В полдень набежали тучки, ветер встревоженно зашумел в кронах деревьев, дождь долго собирался, но, видно, раздумал. Я был бы рад и дождю! Мне давно уже не было так хорошо, казалось, что весь мир, кроме этого клочка леса, исчез. Его нет, а есть только я и мои новые друзья. И так будет вечно.
Пока я рубил колышки для костра, Ольвин куда-то исчез. Наверно, пошел за дровами. Изольда расстелила салфетку, выложила на нее наши съестные припасы и села на перевернутую корзину.
— Ноги устали, — улыбнулась она, — мало хожу!
В широком горле свитера шея ее казалась совсем тоненькой и беззащитной. Такими же беспомощными и тонкими выглядели кисти рук в растянутых отворотах рукавов. Она подтягивала рукава к локтям, но они снова соскальзывали.
— Мартин, детка, нож у тебя есть?
Я отнес ей нож. Я опять сидел у нее в ногах и смотрел на нее снизу вверх.
— Ну, какой я тебе детка?
— Не знаю, — проговорила она тихо и как будто даже огорченно, — почему ты так смотришь?
— Не могу понять, какая ты, — сказал я.
— Какая?
— Лицо у тебя неуловимое. Вот так — красивое… Так — не очень… А так — очень красивое…
Я как-то перестал замечать, что творится вокруг. Лесная поляна исчезла, мир сузился до нас двоих. Мы смотрели друг на друга, Изольда тоже меня рассматривала, словно видела в первый раз, удивленно и настороженно. Она наклонилась и кончиками пальцев дотронулась до моего шрама.
— Что это, Мартин?
— Плетка, — сказал я.
— Кто тебя ударил?
— Так… Один гнусный тип.
— Больно?
— Дело не в этом…
Она наклонилась и коснулась губами моей перекошенной щеки. Сердце заныло и заметалось, словно не знало, куда ему спрятаться.
— Это всё пройдет, — говорила она тихо, целуя мое лицо, я закрыл глаза и боялся пошевелиться, — мальчик мой, все заживет и забудется, и всё будет очень хорошо…

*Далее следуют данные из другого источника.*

Definition unsafe_builtin_message : string :=
  "One or more builtins marked as isolate-independent either contains isolate-dependent code or aliases the off-heap trampoline register. If in doubt, ask jgruber@".

Section Model.
Context (cfg : Config) (os : Platform).

(** *** Layout of the metadata region (section 6 of the specification;
    the accessors are declared in embedded-data.h, the file asserts
    [EmbeddedBlobHashOffset() == 0] and that both hashes have the size of a
    [size_t]) *)
Definition EmbeddedBlobHashOffset : nat := 0.
Definition EmbeddedBlobHashSize : nat := kSizetSize cfg.
(** Modelled from the spec: the generation-context hash follows the blob
    integrity hash; [IsolateHashOffset] is declared in embedded-data.h. *)
Definition IsolateHashOffset : nat :=
  (EmbeddedBlobHashOffset + EmbeddedBlobHashSize)%nat.
Definition IsolateHashSize : nat := kSizetSize cfg.
(** Modelled from the spec: the metadata table follows the two hashes and
    holds one entry for each code unit; [MetadataTableOffset] and
    [MetadataTableSize] are declared in embedded-data.h. *)
Definition MetadataTableOffset : nat :=
  (IsolateHashOffset + IsolateHashSize)%nat.
Definition MetadataTableSize (kTableSize : nat) : nat :=
  (sizeof_Metadata * kTableSize)%nat.

Definition wrap_size_t (z : Z) : Z := z mod 2 ^ (8 * Z.of_nat (kSizetSize cfg)).

Definition encode_size_t (z : Z) : list byte := encode_le (kSizetSize cfg) z.

(** Modelled from the spec: rounding a size up to the next multiple of [m];
    [RoundUp] is declared in macros.h, the result has the type of [x]. *)
Definition RoundUp (x m : Z) : Z := wrap32 ((x + (m - 1)) / m * m).
(** ** Page layout *)

Lemma imgMm_pos (px : Z) : 0 < px → (0 < inject_Z px * pxToMm)%Q.
Proof.
  intros H. apply Qmult_lt_0_compat; [|reflexivity].
  unfold Qlt, inject_Z. simpl. lia.
Qed.

Lemma scaled_le (img bound ratio : Q) :
  (0 < img)%Q → (ratio <= bound / img)%Q → (img * ratio <= bound)%Q.
Proof.
  intros Hpos Hle.
  rewrite <- (Qmult_div_r bound img)
    by (intros E; rewrite E in Hpos; by apply Qlt_irrefl in Hpos).
  by apply Qmult_le_l.
Qed.

Lemma scaled_ge (img bound ratio : Q) :
  (0 < img)%Q → (bound / img <= ratio)%Q → (bound <= img * ratio)%Q.
Proof.
  intros Hpos Hle.
  rewrite <- (Qmult_div_r bound img) at 1
    by (intros E; rewrite E in Hpos; by apply Qlt_irrefl in Hpos).
  by apply Qmult_le_l.
Qed.

Lemma half_nonneg (a b : Q) : (b <= a)%Q → (0 <= (a - b) / 2)%Q.
Proof. intros H. apply Qle_shift_div_l; [reflexivity|lra]. Qed.

Lemma centred (page size : Q) :
  ((page - size) / 2 + size + (page - size) / 2 == page)%Q.
Proof. field. Qed.

Lemma margin_within_page st :
  (0 <= margin st <= 50)%Q →
  (margin st * 2 <= pageWidth st)%Q ∧ (margin st * 2 <= pageHeight st)%Q.
Proof.
  intros H. unfold pageWidth, pageHeight, isLandscape, pageDimensions.
  destruct (pageSize st), (orientation st); simpl; lra.
Qed.
(** The loop over the steps as the specification words it: a step
    whose agent raises is passed over, its result is absent from the
    results, and the loop goes on with the next step. *)
Fixpoint execute_steps_skipping (self : Coordinator.t F) (steps : list Step.t)
    (context : option (Dict (PyVal F)))
    (collaboration_results : Dict (AgentResponse.t F))
    : M (Dict (AgentResponse.t F)) :=
  match steps with
  | [] => ret collaboration_results
  | step :: rest =>
      if PyStr.truthy (Step.agent step) && PyStr.truthy (Step.task step) then
        match Router.get_agent (Coordinator.router self) (Step.agent step) with
        | Some agent =>
            results <-
              try_except
                (step_result <- Coordinator.call_agent (Some agent) (Step.task step) context ;;
                 ret (PyDict.set (Step.agent step) step_result collaboration_results))
                (fun _ => ret collaboration_results) ;;
            execute_steps_skipping self rest context results
        | None => execute_steps_skipping self rest context collaboration_results
        end
      else execute_steps_skipping self rest context collaboration_results
  end.

(** C1 as stated: the loop of the code is the loop that skips a failing
    step, so that no step failure ends the collaboration. *)
Definition failing_steps_are_skipped (self : Coordinator.t F) (steps : list Step.t)
    (context : option (Dict (PyVal F))) (w : World F) : Prop :=
  Coordinator.execute_steps self steps context [] w =
  execute_steps_skipping self steps context [] w.
End SpecifiedCollaboration.

Definition research_step_call : Call.t Q :=
  Call.mk "research" ("Research background information related to: " +:+ article) None.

Губы наши неминуемо встретились, и это было так пронзительно и сильно и так непохоже на обычную нежность, что мы испугались. Она первая опомнилась и закрыла лицо руками.
— Мартин, что мы делаем?! О, Господи!
— Изольда…
— Ну, ладно, я! Одинокая старая дева! Мне Бог простит… Но ты — то?
— Изольда…
— О, Боже… хорошо, что брат не видел…
Ольвин появился как раз вовремя. С охапкой хвороста.

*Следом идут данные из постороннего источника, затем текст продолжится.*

(** Marking the first unit of a new ledger twice counts it once. *)
Lemma marks_are_idempotent_witness :
  Stats.completedUnits
    (Progress.stats
       (ProgressTracker.markAsCompleted
          (ProgressTracker.markAsCompleted ProgressTracker.constructor
             QUALIFICATION_TYPE "June 2019" "Physics" "WPH01")
          QUALIFICATION_TYPE "June 2019" "Physics" "WPH01")) = 1.
Proof.
  rewrite (proj1 (marks_are_idempotent ProgressTracker.constructor
                    QUALIFICATION_TYPE "June 2019" "Physics" "WPH01"
                    "timeout" eq_refl)).
  reflexivity.
Defined.

(** ** The counters against the sets *)

Lemma sum_map_empty {A : Type} (f : A -> Z) : sum_map f ∅ = 0.
Proof. apply map_fold_empty. Qed.

Lemma sum_map_insert {A : Type} (f : A -> Z) k v (m : gmap string A) :
  sum_map f (<[k:=v]> m) = sum_map f m - from_option f 0 (m !! k) + f v.
Proof.
  unfold sum_map. destruct (m !! k) as [x|] eqn:Hk; simpl.
  - rewrite <- insert_delete_eq.
    rewrite map_fold_insert_L; [|intros; lia|apply lookup_delete_eq].
    rewrite (map_fold_delete_L _ _ k x m); [lia|intros; lia|exact Hk].
  - rewrite map_fold_insert_L; [lia|intros; lia|exact Hk].
Qed.

Lemma ledger_size_set_units l q s subject units :
  ledger_size (ProgressTracker.set_units l q s subject units)
  = ledger_size l
    - Z.of_nat
        (length (default [] (ProgressTracker.units_of l q s subject)))
    + Z.of_nat (length units).
Proof.
  unfold ledger_size, ProgressTracker.set_units, ProgressTracker.units_of.
  rewrite !sum_map_insert.
  destruct (l !! q) as [sessions|]; simpl;
    [|repeat (rewrite ?sum_map_empty, ?lookup_empty; simpl); lia].
  destruct (sessions !! s) as [subjects|]; simpl;
    [|repeat (rewrite ?sum_map_empty, ?lookup_empty; simpl); lia].
  destruct (subjects !! subject); simpl; lia.
Qed.

Lemma ledger_nodup_push l q s subject u :
  ledger_nodup l ->
  u ∉ default [] (ProgressTracker.units_of l q s subject) ->
  ledger_nodup
    (ProgressTracker.set_units l q s subject
       (default [] (ProgressTracker.units_of l q s subject) ++ [u])).
Proof.
  intros Hl Hu q' s' subject' units.
  destruct (decide ((q, s, subject) = (q', s', subject'))) as [[= <- <- <-]|Hne].
  - rewrite units_of_set_units. intros [= <-].
    apply NoDup_app. split; [|split; [|apply NoDup_singleton]].
    + destruct (ProgressTracker.units_of l q s subject) eqn:E; simpl;
        [now apply (Hl _ _ _ _ E) | constructor].
    + now intros x Hx ->%list_elem_of_singleton.
  - rewrite units_of_set_units_other by exact Hne. apply Hl.
Qed.

Lemma counters_agree_constructor : counters_agree ProgressTracker.constructor.
Proof.
  constructor; try reflexivity; intros ?; intros; discriminate.
Qed.

Lemma markAsCompleted_agrees p q s subject u :
  counters_agree p ->
  counters_agree (ProgressTracker.markAsCompleted p q s subject u).
Proof.
  intros Hp. destruct (ProgressTracker.isCompleted p q s subject u) eqn:E.
  - now rewrite markAsCompleted_seen.
  - rewrite markAsCompleted_new by exact E.
    destruct Hp as [Hc Hf Hs Hcn Hfn Hsn].
    assert (u ∉ default []
              (ProgressTracker.units_of (Progress.completed p) q s subject))
      as Hu.
    { unfold ProgressTracker.isCompleted in E.
      destruct (ProgressTracker.units_of (Progress.completed p) q s subject);
        simpl; [now apply bool_decide_eq_false in E | apply not_elem_of_nil]. }
    constructor; simpl; auto.
    + rewrite ledger_size_set_units, length_app, Hc. simpl. lia.
    + now apply ledger_nodup_push.
Qed.

Lemma markAsFailed_agrees p q s subject u e :
  counters_agree p ->
  counters_agree (ProgressTracker.markAsFailed p q s subject u e).
Proof.
  intros Hp. destruct (ProgressTracker.hasFailed p q s subject u) eqn:E.
  - now rewrite markAsFailed_seen.
  - rewrite markAsFailed_new by exact E.
    destruct Hp as [Hc Hf Hs Hcn Hfn Hsn].
    assert (u ∉ default []
              (ProgressTracker.units_of (Progress.failed p) q s subject))
      as Hu.
    { unfold ProgressTracker.hasFailed in E.
      destruct (ProgressTracker.units_of (Progress.failed p) q s subject);
        simpl; [now apply bool_decide_eq_false in E | apply not_elem_of_nil]. }
    constructor; simpl; auto.
    + rewrite ledger_size_set_units, length_app, Hf. simpl. lia.
    + now apply ledger_nodup_push.
Qed.

Lemma markSessionAsCompleted_agrees p q s :
  counters_agree p ->
  counters_agree (ProgressTracker.markSessionAsCompleted p q s).
Proof.
  intros [Hc Hf Hs Hcn Hfn Hsn].
  unfold ProgressTracker.markSessionAsCompleted.
  assert (NoDup (default [] (Progress.completedSessions p !! q))) as Hnd.
  { destruct (Progress.completedSessions p !! q) eqn:E; simpl;
      [now apply (Hsn _ _ E) | constructor]. }
  assert (from_option (fun sessions : list string => Z.of_nat (length sessions))
            0 (Progress.completedSessions p !! q)
          = Z.of_nat (length (default [] (Progress.completedSessions p !! q))))
    as Hlen by now destruct (Progress.completedSessions p !! q).
  case_bool_decide as Hin; constructor; simpl; auto.
  - rewrite sum_map_insert, Hlen. lia.
  - intros q' sessions. destruct (decide (q = q')) as [<-|Hne].
    + rewrite lookup_insert_eq. now intros [= <-].
    + rewrite lookup_insert_ne by exact Hne. apply Hsn.
  - rewrite sum_map_insert, Hlen, length_app. simpl. lia.
  - intros q' sessions. destruct (decide (q = q')) as [<-|Hne].
    + rewrite lookup_insert_eq. intros [= <-].
      apply NoDup_app. split; [exact Hnd|]. split; [|apply NoDup_singleton].
      now intros x Hx ->%list_elem_of_singleton.
    + rewrite lookup_insert_ne by exact Hne. apply Hsn.
Qed.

— Где тебя носит? — проворчал я.
— Тут овраг в низине, там ключи. Я набрал во флягу. Хочешь?
— Давай.
Я пил родниковую воду и не мог напиться, она ломила зубы, но остудить тот горячий ком, что подступил к горлу, не могла.
С Изольдой мы больше ни о чем не говорили, только переглядывались. В зеленых глазах у нее была тоска и до боли знакомое пронзительное одиночество. Как у моей белой тигрицы.
Вернулись уже на закате, усталые и молчаливые. Ужинать не стали, а сразу разбрелись по комнатам. Нолли была в новом платье. Я что-то сказал о модном фасоне и завалился спать.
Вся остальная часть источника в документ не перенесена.